# What are the signs of allergies to chicken?



## AvaLaRue (Apr 4, 2010)

Ava's been raw for a few weeks now. I usually give her some sort of RMB chicken and then MM of ground beef or turkey. I've been out of ground beef and turkey so I have been giving her MM of boneless chicken breasts for the past 2 days. Well this morning she seems really really itchy all over. I've also noticed that the past few days her eyes just don;t seem as bright and they are a little teary. Are these signs of an allergy to chicken? She did fine with I was giving her half chicken half beef/turkey. I would think if it was a chicken allergy, she would have syptoms with even a little bit of chicken. :help::help:


----------



## DJEtzel (Feb 11, 2010)

She would have symptoms regardless, but they may not be as noticeable if you're not feeding her mostly chicken. My guy is allergic to chicken and he gets SUPER dandruffy, iches 24/7, and his coat goes to crap within a few hours of him eating it.


----------



## MaggieRoseLee (Aug 17, 2001)

I thought the point of RAW was to give the bones with the meat? 
Raw Feeding FAQ


> Start with the basics - a range of different *raw meaty bones*, or preferably whole items, such as chicken, quail, fish, eggs. For the majority of raw feeders - chicken is the base of the majority of their dogs meals. However, if chicken is not available readily, use what is available locally - raw meaty - lamb, beef, venison, duck, rabbit, kangaroo, pig, raw whole fish. You get the picture.


 


> *But aren't chicken bones dangerous?!!!*
> 
> This is one of the biggest myths of all time! *Raw chicken bones are fantastic for your dog*. They are soft enough so that they bend easily, and break well for the dog to digest.
> On the other hand, cooked chicken bones can be a problem, and I recommend that you DON'T feed COOKED chicken bones. Some people are worried about their dog choking on bones. While such incidents are very rare (far more incidents occur with dogs choking on kibble), I encourage the feeding of bigger portions of meaty bones, or if available, whole carcasses, such as whole chickens or rabbits. So could a raw chicken bone kill a dog? Well I guess that anything is possible. Certainly scientifically you can't prove a negative argument. However what we do know is that dogs have died from inhaling kibble the wrong way and choking and suffocating to death.

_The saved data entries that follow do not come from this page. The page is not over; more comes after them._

(** Later receipts of a slot are reached from earlier ones. *)
Lemma receipts_chain n pre s st :
  tables_ok n → pre `prefix_of` wal n → last_receipt pre s = Some st →
  ∃ st', last_receipt (wal n) s = Some st' ∧ rtc isr_step st st'.
Proof.
  intros Ht [suf Hw] Hl. assert (∀ j, (j <= length suf)%nat →
    ∃ st', last_receipt (take (length pre + j) (wal n)) s = Some st' ∧ rtc isr_step st st') as H.
  { induction j as [|j IH]; intros Hj.
    - exists st. split; [|done]. rewrite Hw, Nat.add_0_r, take_app_length. done.
    - destruct IH as (st' & Hst' & Hrtc); [lia|].
      destruct (lookup_lt_is_Some_2 (wal n) (length pre + j)) as [e He]; [rewrite Hw, length_app; lia|].
      replace (length pre + S j)%nat with (S (length pre + j)) by lia.
      rewrite (take_S_r _ _ _ He), last_receipt_snoc. destruct e as [h v|s' st2|v]; try (by exists st').
      destruct (Z.eqb_spec s' s) as [->|]; [|by exists st']. exists st2. split; [done|].
      apply rtc_r with st'; [done|]. pose proof (tk_chain _ _ _ _ _ _ Ht _ _ _ He) as Hc. by rewrite Hst' in Hc. }
  destruct (H (length suf)) as (st' & Hst' & ?); [done|]. exists st'. split; [|done].
  rewrite <-Hst', take_ge; [done|]. rewrite Hw, length_app. lia.
Qed.

(** A decision whose entry is still in the log is known. *)
Lemma logged_decided n' es v :
  inv n' → es `prefix_of` wal n' → WDecide v ∈ es →
  ∃ v', decided n' !! dvSlot v = Some v' ∧ dvHash v' = dvHash v ∧ dvValue v' = dvValue v.
Proof.
  intros [Ht' _] [suf Hw] Hin. assert (WDecide v ∈ wal n') as Hv by (rewrite Hw, elem_of_app; auto).
  destruct (tk_wal_decide _ _ _ _ _ _ Ht' _ Hv) as (_ & _ & v' & ? & ? & ?). by exists v'.
Qed.

(** A slot marked durable whose trusted entries survive stays decided. *)
Lemma durable_survives n n' s v :
  inv n → inv n' → trusted_log n `prefix_of` wal n' → s ∈ durable n → decided n !! s = Some v →
  ∃ v', decided n' !! s = Some v' ∧ dvHash v' = dvHash v ∧ dvValue v' = dvValue v.
Proof.
  intros Hinv Hinv' Hp Hd Hv. destruct (tk_durable _ _ _ _ _ _ (proj1 Hinv) _ Hd) as (x & Hx & <-).
  destruct (logged_decided n' _ x Hinv' Hp Hx) as (v' & Hv' & Eh' & Ev').
  destruct (tk_wal_decide _ _ _ _ _ _ (proj1 Hinv) x (subseteq_take _ _ _ Hx)) as (_ & _ & v0 & Hv0 & Eh & Ev).
  exists v'. split; [done|]. split; congruence.
Qed.

(** ** Theorems *)

(** The tables after a restart: part of what was decided, with the tip at the
    end of the contiguous prefix. *)
Definition recovered_from (n n' : node) : Prop :=
  (∀ s v, decided n' !! s = Some v → ∃ v0, decided n !! s = Some v0 ∧ dvHash v0 = dvHash v ∧ dvValue v0 = dvValue v) ∧
  (∀ s, 0 < s <= tip n' → is_Some (decided n' !! s)) ∧ decided n' !! (tip n' + 1) = None.

Lemma started_recovered n torn es j n' :
  inv n → torn_ok n torn → es `prefix_of` wal (with_torn torn n) → started es j n' → recovered_from n n'.
Proof.
  intros Hinv Hf [suf Hw] [(Ht' & Hp' & Hend) _ _ _ _ Honly _ _]. destruct (torn_tables n torn (proj1 Hinv) Hf) as (n1 & Ht1 & Hw1 & _ & Ed).
  split_and!; [|apply (pf_decided _ _ Hp')|done]. intros s v Hv. destruct (tk_decided _ _ _ _ _ _ Ht' _ _ Hv) as (_ & <- & _). rewrite <-Ed.
  assert (WDecide v ∈ wal n1) as Hin by (rewrite Hw1, Hw, elem_of_app; left; by eapply Honly).
  by destruct (tk_wal_decide _ _ _ _ _ _ Ht1 v Hin) as (_ & _ & ?).
Qed.

(** C9: a replica always recovers from its own log.  In any reachable state the
    process can stop, its last append possibly failed and stored all the same.
    A restart of the process accepts the log and every logged decision is
    there.  After a power failure the restart accepts what is left, every
    decision that was on disk is there, and so is every slot marked durable
    provided what the process had found at its own start was on disk.  What is
    recovered is part of what was decided, and the tip is the end of the
    contiguous prefix. *)
Theorem restart_recovers n torn keep :
  reachable n → torn_ok n torn →
  (∃ n', restart_process config_ sha256 validateValue decodeSchedule torn n = Ok n' ∧ recovered_from n n' ∧
     ∀ s, s ∈ logged n → is_Some (decided n' !! s)) ∧
  (∃ n', restart_machine config_ sha256 validateValue decodeSchedule torn keep n = Ok n' ∧ recovered_from n n' ∧
     (∀ v, WDecide v ∈ stable n → is_Some (decided n' !! dvSlot v)) ∧
     (settled n → ∀ s, s ∈ durable n → is_Some (decided n' !! s))).
Proof.
  intros Hinv%node_reachable_inv Hf. split.
  - destruct (process_spec n torn Hinv Hf) as (n' & Hr & Hst). exists n'. split; [done|]. split; [by eapply started_recovered|].
    intros s (v & Hv & <-)%(tk_logged _ _ _ _ _ _ (proj1 Hinv)). apply (st_all _ _ _ Hst). destruct (with_torn_wal torn n) as [suf ->].
    apply elem_of_app. by left.
  - destruct (machine_spec n torn keep Hinv Hf) as (n' & Hr & Hst). exists n'. split; [done|].
    assert (∀ v, WDecide v ∈ stable n → is_Some (decided n' !! dvSlot v)) as Hdisk.
    { intros v Hv. apply (st_all _ _ _ Hst). destruct (power_cut_stable torn keep n Hinv) as [suf ->]. apply elem_of_app. by left. }
    split; [eapply started_recovered; [done|done|apply prefix_take|done]|]. split; [done|].
    intros Hs s (v & Hv & <-)%(tk_durable _ _ _ _ _ _ (proj1 Hinv)). apply Hdisk. fold (trusted_log n) in Hv. by rewrite settled_log in Hv.
Qed.

(** C2: what a recorder acknowledged survives.  When [record] replied with a
    state of the slot's register, then in every later state, across process
    restarts and power failures, the slot is decided or its register has only
    moved forward from that state.  When it replied with a decision, the slot
    stays decided with that value as long as the machine has power, and for
    ever if what the process had found at its start was on disk by then. *)
Theorem acknowledged_record_survives io req summary n n1 n2 :
  reachable n → 0 <= RSlot req → record_ io req n = (Ok summary, n1) → rtc node_step n1 n2 →
  (∃ st, reports_register st summary ∧
     (is_Some (decided n2 !! RSlot req) ∨ ∃ st', recorders n2 !! RSlot req = Some st' ∧ rtc isr_step st st')) ∨
  (∃ v, decided n1 !! RSlot req = Some v ∧ reports_decision req v summary ∧
     (settled n1 ∨ rtc live_step n1 n2 →
      ∃ v', decided n2 !! RSlot req = Some v' ∧ dvHash v' = dvHash v ∧ dvValue v' = dvValue v)).
Proof.
  intros Hinv%node_reachable_inv Hs Hr Hsteps.
  pose proof (record_inv _ _ _ _ _ _ _ _ _ _ _ _ Hinv Hs Hr) as Hinv1. pose proof (steps_inv _ _ Hinv1 Hsteps) as Hinv2.
  destruct (record_spec _ _ _ _ _ Hinv Hs Hr) as [_ Hok]. destruct (Hok _ eq_refl) as [[Hd (v & Hv & Hrep)]|(st & Hst & Hsy & Hnone & Hrep)].
  - right. exists v. split; [done|]. split; [done|]. intros Hc. apply (durable_survives n1); try done. by apply trusted_survives.
  - left. exists st. split; [done|]. destruct (decided n2 !! RSlot req) eqn:Hd2; [left; by eexists|]. right.
    rewrite (tk_receipts _ _ _ _ _ _ (proj1 Hinv1) _ Hnone) in Hst.
    destruct (receipts_chain n2 (stable n1) (RSlot req) st (proj1 Hinv2)) as (st' & Hst' & Hrtc).
    + etrans; [by apply steps_stable|]. apply stable_prefix.
    + unfold stable. by rewrite Hsy, firstn_all.
    + exists st'. by rewrite (tk_receipts _ _ _ _ _ _ (proj1 Hinv2)).
Qed.

(** A decision reported durable is not lost or changed: after
    [ensureDurableLocked] succeeds for a slot, every later state has the slot
    decided with the same value while the machine has power, and for ever if
    what the process had found at its start was on disk. *)
Theorem durable_decision_survives ok syncOk slot n n1 n2 :
  reachable n → 0 < slot → ensureDurableLocked ok syncOk slot n = (Ok tt, n1) → rtc node_step n1 n2 →
  settled n1 ∨ rtc live_step n1 n2 →
  ∃ v v', decided n1 !! slot = Some v ∧ decided n2 !! slot = Some v' ∧ dvHash v' = dvHash v ∧ dvValue v' = dvValue v.
Proof.
  intros Hinv%node_reachable_inv Hs Hd Hsteps Hc. destruct (ensureDurableLocked_inv _ _ _ _ _ _ _ _ _ _ _ Hinv Hd) as [Hinv1 Hdur].
  assert (floor n = 0) as Hf by apply (tk_floor _ _ _ _ _ _ (proj1 Hinv)).
  assert (slot ∈ durable n1) as Hin by (apply Hdur; [done|lia]).
  destruct (tk_durable _ _ _ _ _ _ (proj1 Hinv1) _ Hin) as (x & Hx%subseteq_take & <-).
  destruct (tk_wal_decide _ _ _ _ _ _ (proj1 Hinv1) x Hx) as (_ & _ & v & Hv & _).
  destruct (durable_survives n1 n2 (dvSlot x) v Hinv1 (steps_inv _ _ Hinv1 Hsteps) (trusted_survives _ _ Hinv1 Hsteps Hc) Hin Hv) as (v' & ? & ? & ?).
  by exists v, v'.
Qed.

(** The decision prefix hash identifies the prefix: two replicas of one
    history that both know a prefix of slots have the same hash for it. *)
Theorem prefix_hashes_agree n1 n2 s :
  reachable n1 → reachable n2 → 0 < s → s <= tip n1 → s <= tip n2 → prefixes n1 !! s = prefixes n2 !! s.
Proof.
  intros H1%node_reachable_inv H2%node_reachable_inv. destruct H1 as (T1 & P1 & _), H2 as (T2 & P2 & _).
  intros Hs. replace s with (Z.of_nat (Z.to_nat s)) by lia. assert (0 < Z.to_nat s)%nat as Hs' by lia. revert Hs'.
  generalize (Z.to_nat s). clear s Hs. induction n as [|k IH]; [lia|]. intros _ Hs1 Hs2.
  destruct (pf_decided _ _ P1 (Z.of_nat (S k))) as [v1 E1], (pf_decided _ _ P2 (Z.of_nat (S k))) as [v2 E2]; [lia..|].
  rewrite (pf_hash _ _ P1 (Z.of_nat (S k)) v1), (pf_hash _ _ P2 (Z.of_nat (S k)) v2) by (done || lia).
  assert (dvHash v1 = dvHash v2) as ->.
  { destruct (tk_decided _ _ _ _ _ _ T1 _ _ E1) as (_ & Es1 & C1), (tk_decided _ _ _ _ _ _ T2 _ _ E2) as (_ & Es2 & C2).
    pose proof (co_agrees _ _ _ _ _ _ C1) as A1. pose proof (co_agrees _ _ _ _ _ _ C2) as A2. unfold agrees in A1, A2.
    rewrite <-(co_hash _ _ _ _ _ _ C1), <-(co_hash _ _ _ _ _ _ C2). congruence. }
  replace (Z.of_nat (S k) - 1) with (Z.of_nat k) by lia. destruct k as [|k].
  - change (Z.of_nat 0) with 0. by rewrite (pf_zero _ _ P1), (pf_zero _ _ P2).
  - by rewrite IH by lia.
Qed.
End node.

(** ** Reservations *)

(** The proposers of one process with the slots they hold: reserving adds a
    slot, a proposer that ends returns its slot or drops it, and everything
    else the process does extends its log. *)
Inductive session_step : node * list Slot → node * list Slot → Prop :=
| session_reserve n held : session_step (n, held) ((reserveSlot n).2, (reserveSlot n).1.1 :: held)
| session_release n slot held1 held2 : session_step (n, held1 ++ slot :: held2) (releaseSlot slot n, held1 ++ held2)
| session_drop n slot held1 held2 : session_step (n, held1 ++ slot :: held2) (n, held1 ++ held2)
| session_other n n' held : extends n n' → session_step (n, held) (n', held).

Definition session_ok (c : node * list Slot) : Prop :=
  NoDup (vacant c.1 ++ c.2) ∧ ∀ s, s ∈ (vacant c.1 ++ c.2) → s < nextSlot c.1.

Lemma take_vacant_spec n v slot rest :
  take_vacant n v = Some (slot, rest) →
  (∃ skipped, v = skipped ++ slot :: rest) ∧ floor n < slot ∧ decided n !! slot = None.
Proof.
  induction v as [|x v IH]; simpl; [done|]. destruct (_ && _) eqn:E.
  - intros [= -> ->]. bool_hyps. split_and!; [by exists []|lia|done].
  - intros H. destruct (IH H) as ((skipped & ->) & ? & ?). split_and!; [|done|done]. by exists (x :: skipped).
Qed.

Lemma insert_slot_perm slot v : slot ∉ v → insert_slot slot v ≡ₚ slot :: v.
Proof.
  induction v as [|x v IH]; simpl; [done|]. rewrite not_elem_of_cons. intros [Hne Hni].
  destruct (x <? slot); [rewrite IH by done; apply Permutation_swap|]. by destruct (Z.eqb_spec x slot).
Qed.

Lemma session_step_ok c c' : session_ok c → session_step c c' → session_ok c'.
Proof.
  intros [Hnd Hlt] Hstep. inversion Hstep as [n held|n slot held1 held2|n slot held1 held2|n n' held He]; subst; simpl in *.
  - unfold reserveSlot. destruct (take_vacant n (vacant n)) as [[slot rest]|] eqn:Ht; split; simpl.
    + destruct (take_vacant_spec _ _ _ _ Ht) as ((skipped & E) & _). rewrite E, <-app_assoc, NoDup_app in Hnd.
      destruct Hnd as (_ & _ & Hnd). by rewrite <-Permutation_middle.
    + destruct (take_vacant_spec _ _ _ _ Ht) as ((skipped & E) & _). intros s Hs. apply Hlt. rewrite E. set_solver.
    + apply NoDup_app in Hnd as (_ & _ & Hnd). constructor; [|done]. intros Hin.
      specialize (Hlt _ (proj2 (elem_of_app _ _ _) (or_intror Hin))). lia.
    + intros s [->|Hs]%elem_of_cons; [lia|]. specialize (Hlt _ (proj2 (elem_of_app _ _ _) (or_intror Hs))). lia.
  - rewrite app_assoc, <-Permutation_middle, <-app_assoc in Hnd. apply NoDup_cons in Hnd as [Hni Hnd].
    unfold releaseSlot. assert (session_ok (n, held1 ++ held2)) as Hsame.
    { split; [done|]. intros s Hs. apply Hlt. simpl in *. set_solver. }
    repeat (case_match; [done|]).
    assert (insert_slot slot (vacant n) ++ held1 ++ held2 ≡ₚ slot :: vacant n ++ held1 ++ held2) as Hperm.
    { rewrite insert_slot_perm; [done|]. intros ?. apply Hni, elem_of_app. by left. }
    split; simpl; [rewrite Hperm; by apply NoDup_cons|]. intros s. rewrite Hperm. intros Hs. apply Hlt. set_solver.
  - rewrite app_assoc, <-Permutation_middle, <-app_assoc in Hnd. apply NoDup_cons in Hnd as [Hni Hnd].
    split; [done|]. intros s Hs. apply Hlt. simpl in *. set_solver.
  - destruct He as [_ _ _ E1 E2]. split; simpl; by rewrite ?E1, ?E2.
Qed.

> *Should I grind the bones?*
> 
> In a small number of cases, invariably where the dog/cat has a rare medical condition, ground bones are necessary.
> However, in over 99% of cases, dogs and cats should be fed whole meaty bones/carcasses. Ground bones are a poor substitute to whole bones. In addition, consuming such does not give the dogs the important muscle work out they need. There has also been a very small number of cases caused by impaction of ground bones. Frankly, feeding ground bones tends to help nervous owners get over the whole "can't possibly feed my dogs whole bones" mentality, but is not the best thing for your dog. If you insist on feeding ground bones, please understand the negatives of such.


 


> *What do you feed your dogs?*
> 
> 
> Great question! These are the things my dogs eat:
> ...


What protecol are you using for your pups diet? I know one of the problems is getting a BALANCED diet using RAW. It's not just about feeding meat.


----------



## AvaLaRue (Apr 4, 2010)

55% RMB / 45% MM No OM at this time. 

RMB is Chicken wings. Not the little wingettes...but the Whole size wings. 
MM is either ground beef, ground turkey, or hearts & gizzards.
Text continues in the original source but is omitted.